I welcome him into the Hall with a resigned sigh — yeah, 300 wins gets anyone in, I guess you earned it, Tom — rather than any sort of celebration. Who was Tom Glavine, the pitcher? He was the guy who realized that hitters want to hit, so he could just nibble all game until one of them finally rolled over a change-up a few inches off the plate for the inning-ending grounder. It was the most underwhelming path to success ever.
I guess Glavine deserves credit for his unwavering discipline in sticking to his approach, and most pitchers could learn a lot from him, but man, watching him wait for hitters to screw up was not why I watch sports.
I’ll always remember what Albert Pujols said after Glavine shut out the Cards for 7 innings (with 2 Ks) in game 1 of the 2006 NLCS. “He wasn’t good.” At first I was shocked by Pujols, who’d always been so respectful, trashing a veteran. But then I realized, “Pujols gets it.” Glavine doesn’t beat you. He lets you beat yourself. So just don’t beat yourself, and he’s got nothing. I guess the Cards got Albert’s message, because they knocked Glavine out after 4 innings in Game 5.
If your retrospection is more positive, please go ahead and tell us what you enjoyed/respected/admired about Tom Glavine. Mine is just one opinion, and I’m happy to hear others.
He maximized his ability, which didn’t include the talent to throw balls by hitters. He knew how to pitch rather than throw. If that meant that he let the batters beat themselves, more power to him. There is, at least to me, something enjoyable about watching a “crafty” pitcher outwit hitters. I loved to watch Bobby Ojeda and Carl Erskine among other cerebral pitchers. The fact that Tommy Glavine could do it for so long is a testament to his career. I have no negative feelings about Glavine or Carlos Beltran, as some Mets fans do.
• Summary: The Mets made history, becoming the first team to blow a lead of at least seven games after Sept. 12, as they fell to the Marlins at Shea Stadium while Philadelphia beat Washington.
• Goat: Tom Glavine, in what could be the final start of his Hall of Fame career, retired just one batter and allowed seven runs.
To me his is and always was a Brave. He talked up NY but in reality he came to the Mets because the Braves refused one more big payday. Yes, I understand it is a job to these guys, but still, an arch rival changing colors simply for the dough and performing so so is something as a fan I can live without.
Lastly, in regards to NormE and the conversation above, there is absolutely no way we can assume that Glavine or anyone in sports from the 80s on to today is or was PED free. I’m sure some guys were, and are, but at fans and frankly as teammates no one can truly know. To assume it by someone’s look or build or image is not accurate.
Fair point about the PED era players, but without hard evidence we have to be careful that we don’t become Murray Chass-like.

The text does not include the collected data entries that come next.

(** * IoPet: conversation log, backend dispatch and confirmation protocol

    A shallow embedding of the turn-taking core of [io_pet.py] and of the
    speech fallback chain of [voice.py].

    Modelling conventions.
    - A Python [str] is the list of its code points ([N]); slicing and
      [strip] therefore count code points, as Python does.
    - The history file is modelled at the level of decoded text: the file is
      missing, cannot be read (which includes bytes that are not UTF-8), or
      holds a text; opening it for writing either succeeds or raises (and
      [save_history] swallows the exception).  Writing goes through the
      UTF-8 encoder chunk by chunk: a chunk that holds a surrogate raises,
      and the file keeps what was written before it.  The limits of the
      interpreter (recursion depth, memory) are not modelled.
    - [json.dump]/[json.load] are library code; [Json] models the chunks and
      the format written by [json.dump(..., ensure_ascii=False, indent=2)]
      and the grammar accepted by [json.load], with the limit of 4300 digits
      on an integer literal.  A number is carried as its literal: how
      [json.dump] renders a number again is not modelled, and no property
      below is about a log that holds numbers.
    - Every HTTP call is an outcome chosen by the environment: the call
      raises, or returns a status with a body that may fail to decode.
    - A Qt signal emitted by a worker is delivered to its slot at once; a
      [QLineEdit] keeps at most 32767 UTF-16 code units of a text set. *)

From Stdlib Require Import Ascii String List NArith ZArith Bool Arith Lia.
Import ListNotations.
Local Open Scope N_scope.
Local Open Scope list_scope.
Set Warnings "-register-all".
Ltac live_unfold :=
  cbv [bind ret gets modify throw call await tryCatch tryFinally when whenSome
       setIsConnected setError setTranscription setInputAudioContextRef
       setOutputAudioContextRef setMediaStreamRef setSessionRef setSourcesRef
       setNextStartTimeRef setTimers record allocate appendCalls
       fresh close trackStop setTimeout
       isConnected error transcription inputAudioContextRef
       outputAudioContextRef mediaStreamRef sessionRef sourcesRef
       nextStartTimeRef timers calls nextObject
       newGoogleGenAI newInputAudioContext newOutputAudioContext getUserMedia
       currentTime timeMs decodeAudioData
       outputTranscription inputTranscription turnComplete inlineAudio interrupted].

Lemma appendCalls_app cs1 cs2 w :
  appendCalls cs2 (appendCalls cs1 w) = appendCalls (cs1 ++ cs2) w.
Proof. unfold appendCalls; simpl. now rewrite app_assoc. Qed.

Lemma appendCalls_nil w : appendCalls [] w = w.
Proof. destruct w; unfold appendCalls; simpl. now rewrite app_nil_r. Qed.

Lemma started_app s l l' : started s (l ++ l') = started s l || started s l'.
Proof. apply existsb_app. Qed.

Lemma stopped_app s l l' : stopped s (l ++ l') = stopped s l || stopped s l'.
Proof. apply existsb_app. Qed.

Lemma started_stops s l ss : started s (l ++ map SourceStop ss) = started s l.
Proof.
  rewrite started_app. induction ss as [|x ss IH]; simpl.
  - apply orb_false_r.
  - exact IH.
Qed.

Agreed. I do not ascribe to the camp that is penalizing by innuedo. I don’t believe in including or excluding by appearance. I’m not sure where to draw the line, short of admitted guilt or conviction, but the whispers about doers and the impression that less physically imposing guys that projected a better image were non-doers is very dicey.
I have to admit I was surprised Kent only received 15%. He was the top second baseman of his time. I guess the double barrel of PEDs (though I don’t remember his name linked) and having a Jim Rice/Eddie Murray relationship with the writers killed his chances. Shame since he was judged by everything other then performance.

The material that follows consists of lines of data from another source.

(** The recipe each of the three optimizer runs starts from, given the one
    the stage starts from. *)
Definition tune_sas (r : FitRecipe) : FitRecipe :=
  freed "radius_b" None
    (freed "radius_a" None
       (freed "iqscale" (Some 1e8) (fixAll (setWeight "pdf" (PyInt 0) r)))).

Definition tune_pdf (r : FitRecipe) : FitRecipe :=
  freed "delta2" None
    (freed "scale" None
       (freed "Biso" None
          (freed "a" None
             (fixAll (setWeight "sas" (PyInt 0)
                        (setWeight "pdf" (PyInt 1) r)))))).

Definition tune_all (r : FitRecipe) : FitRecipe :=
  freeAll (setWeight "sas" (PyInt 1) (setWeight "pdf" (PyInt 1) r)).

(** The variables [fitRecipe] frees in its first and in its second stage. *)
Definition sas_names : list string := ["iqscale"; "radius_a"; "radius_b"].
Definition pdf_names : list string := ["a"; "Biso"; "scale"; "delta2"].

(** The recipe has the variables and the contributions [fitRecipe] names. *)
Definition registered (r : FitRecipe) : bool :=
  forallb (fun n => has_var n r) (sas_names ++ pdf_names)%list
  && has_contribution "pdf" r && has_contribution "sas" r.

(** What an optimizer that moves the free variables only leaves of a
    variable: its name, its status, and its value if it is fixed.  Such an
    optimizer leaves the weights as well. *)
Definition kept (v v' : variable) : Prop :=
  var_name v' = var_name v /\ var_status v' = var_status v /\
  (var_status v = Fixed -> var_value v' = var_value v).

Definition moves_free_only (optimizer : FitRecipe -> FitRecipe) : Prop :=
  forall x, Forall2 kept (variables x) (variables (optimizer x)) /\
            weights (optimizer x) = weights x.

End Stages.

(** ** Fixtures: a recipe and an optimizer *)
Module FitFixture.

Import ListNotations.
Local Open Scope string_scope.

(** A recipe with the contributions and the variables [makeRecipe] registers,
    at their initial values; the lattice parameter, which [makeRecipe] reads
    from a file, is put at 3.5. *)
Definition example_recipe : FitRecipe :=
  mkRecipe
    [mkVar "a" 3.5 Free; mkVar "Biso" 0.5 Free; mkVar "scale" 1 Free;
     mkVar "delta2" 0 Free; mkVar "iqscale" 1 Free;
     mkVar "radius_a" 10 Free; mkVar "radius_b" 10 Free]
    [("pdf", PyInt 1); ("sas", PyInt 1)].

(** An optimizer that halves the value of every free variable. *)
Definition halve_free (r : FitRecipe) : FitRecipe :=
  mkRecipe
    (map (fun v => match var_status v with
                   | Free => mkVar (var_name v) (var_value v / 2) Free
                   | Fixed => v
                   end)
         (variables r))
    (weights r).

End FitFixture.

(** * Facts about binary64 arithmetic *)

Lemma Prim2SF_inj (x y : float) : Prim2SF x = Prim2SF y -> x = y.
Proof.
  intros H.
  rewrite <- (SF2Prim_Prim2SF x), <- (SF2Prim_Prim2SF y).
  now rewrite H.
Qed.

Lemma SFmul_comm (p em : Z) (a b : spec_float) :
  SFmul p em a b = SFmul p em b a.
Proof.
  destruct a as [sa|sa| |sa ma ea], b as [sb|sb| |sb mb eb]; simpl;
    try reflexivity; rewrite ?(xorb_comm sa sb); try reflexivity.
  now rewrite Pos.mul_comm, Z.add_comm.
Qed.

Lemma float_mul_comm (x y : float) : x * y = y * x.
Proof.
  apply Prim2SF_inj. rewrite !mul_spec. apply SFmul_comm.
Qed.

Lemma Prim2SF_one : Prim2SF 1 = S754_finite false 4503599627370496 (-52).
Proof. reflexivity. Qed.

(** Multiplying a valid finite float by one: the product of the mantissas is
    the mantissa shifted by 52 bits, and rounding shifts it back exactly. *)
Lemma SFmul_one_finite (s : bool) (m : positive) (e : Z) :
  SpecFloat.bounded prec emax m e = true ->
  SFmul prec emax (S754_finite s m e) (Prim2SF 1) = S754_finite s m e.
Proof.
  unfold SpecFloat.bounded, canonical_mantissa, fexp, emin. intros H.
  apply andb_true_iff in H. destruct H as [Hc Hb].
  apply Z.eqb_eq in Hc. apply Z.leb_le in Hb.
  rewrite Prim2SF_one.
  cbn [SFmul]. rewrite xorb_false_r, Pos.mul_comm. cbn [Pos.mul].
  unfold binary_round_aux, shr_fexp, fexp, emin, Zdigits2.
  cbn [digits2_pos].
  set (d := digits2_pos m) in *.
  rewrite !Pos2Z.inj_succ.
  replace (Z.max _ _ - _)%Z with 52%Z.
  2:{ unfold prec, emax in *. clearbody d. lia. }
  cbn [shr shr_record_of_loc SpecFloat.iter_pos shr_1 shr_m
       loc_of_shr_record round_nearest_even Zdigits2 orb].
  replace (e + -52 + 52)%Z with e by lia.
  fold d.
  replace (Z.max _ _ - _)%Z with 0%Z.
  2:{ unfold prec, emax in *. clearbody d. lia. }
  cbn [shr shr_m].
  apply Z.leb_le in Hb. now rewrite Hb.
Qed.

Lemma float_mul_1_r (x : float) : x * 1 = x.
Proof.
  apply Prim2SF_inj. rewrite mul_spec.
  pose proof (Prim2SF_valid x) as Hv.
  destruct (Prim2SF x) as [s|s| |s m e] eqn:E.
  - rewrite Prim2SF_one. cbn. now rewrite xorb_false_r.
  - rewrite Prim2SF_one. cbn. now rewrite xorb_false_r.
  - reflexivity.
  - apply SFmul_one_finite. exact Hv.
Qed.

(** * Rounding is monotone

    Every binary64 operation ends in [binary_round_aux], which shifts the
    exact result to the exponent of the format, rounds the mantissa to nearest
    even and renormalises.  The lemmas below follow a real number through
    these steps and show that a larger real number comes out as a larger
    float; multiplication and division of nonnegative floats inherit the
    order. *)

Section Powers.

Local Open Scope R_scope.

Lemma bpow_gt_0 e : 0 < bpow e.
Proof. apply powerRZ_lt. lra. Qed.

Lemma bpow_add a b : bpow (a + b) = bpow a * bpow b.
Proof. apply powerRZ_add. lra. Qed.

Lemma bpow_1 : bpow 1 = 2.
Proof. unfold bpow. apply powerRZ_1. Qed.

Lemma bpow_succ e : bpow (e + 1) = 2 * bpow e.
Proof. rewrite bpow_add, bpow_1. lra. Qed.

Lemma bpow_nonneg_IZR n : (0 <= n)%Z -> bpow n = IZR (2 ^ n).
Proof.
  intros Hn. unfold bpow. destruct n as [|p|p]; [reflexivity| |lia].
  symmetry. apply Zpower_pos_powerRZ.
Qed.

Lemma bpow_le a b : (a <= b)%Z -> bpow a <= bpow b.
Proof.
  intros H. replace b with (a + (b - a))%Z by lia.
  rewrite bpow_add, (bpow_nonneg_IZR (b - a)) by lia.
  assert (1 <= IZR (2 ^ (b - a))).
  { apply IZR_le. pose proof (Z.pow_pos_nonneg 2 (b - a)). lia. }
  pose proof (bpow_gt_0 a). nra.
Qed.

Lemma bpow_lt a b : (a < b)%Z -> bpow a < bpow b.
Proof.
  intros H. replace b with (a + (b - a))%Z by lia.
  rewrite bpow_add, (bpow_nonneg_IZR (b - a)) by lia.
  assert (2 <= IZR (2 ^ (b - a))).
  { apply IZR_le. replace (b - a)%Z with (Z.succ (b - a - 1)) by lia.
    rewrite Z.pow_succ_r by lia.
    pose proof (Z.pow_pos_nonneg 2 (b - a - 1)). lia. }
  pose proof (bpow_gt_0 a). nra.
Qed.

(** A comparison of reals at a common exponent is one of integers. *)
Lemma IZR_bpow_lt (m k : Z) (e : Z) :
  IZR m * bpow e < bpow (k + e) -> (0 <= k)%Z -> (m < 2 ^ k)%Z.
Proof.
  intros H Hk. rewrite bpow_add, (bpow_nonneg_IZR k) in H by exact Hk.
  pose proof (bpow_gt_0 e). apply lt_IZR. nra.
Qed.

End Powers.

Section Located.

Local Open Scope R_scope.

(** A located real lies in the interval of its mantissa. *)
Lemma located_bounds x mrs e :
  located x mrs e ->
  IZR (shr_m mrs) * bpow e <= x < (IZR (shr_m mrs) + 1) * bpow e.
Proof.
  destruct mrs as [m r s]. unfold located. cbn.
  pose proof (bpow_gt_0 e).
  destruct r, s; intros; nra.
Qed.

(** Shifting the record by one bit keeps the real it locates. *)
Lemma located_shr_1 x mrs e :
  (0 <= shr_m mrs)%Z -> located x mrs e ->
  located x (shr_1 mrs) (e + 1) /\ (0 <= shr_m (shr_1 mrs))%Z.
Proof.
  destruct mrs as [m r s]. unfold located. cbn [shr_m shr_r shr_s].
  intros Hm. pose proof (bpow_gt_0 e) as Hb.
  destruct m as [|p|p]; [| |lia].
  - cbn. rewrite bpow_succ. destruct r, s; cbn; intros; split; try lia; nra.
  - destruct p as [p|p|]; cbn [shr_1 shr_m shr_r shr_s]; rewrite bpow_succ.
    + rewrite Pos2Z.inj_xI, plus_IZR, mult_IZR.
      destruct r, s; cbn; intros; split; try lia; nra.
    + rewrite Pos2Z.inj_xO, mult_IZR.
      destruct r, s; cbn; intros; split; try lia; nra.
    + destruct r, s; cbn; intros; split; try lia; nra.
Qed.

I’m not a huge WAR fan, but in this case it might be telling. Baseball Reference gives Kent +44 runs for playing 2B, and -42 runs for his defensive performance.
Maybe he was as special as the records say… or maybe he was just lucky that none of his teams ever shifted him to 1B or 3B (as has generally happened to players of his skill set), in which case he’d have no shot at the Hall at all.
The voter might have thought he was voting for the singer on a ballot for the country music hall of fame.
I was appalled by some of the votes as well. Whoever voted for Armando Benitez better be related to him.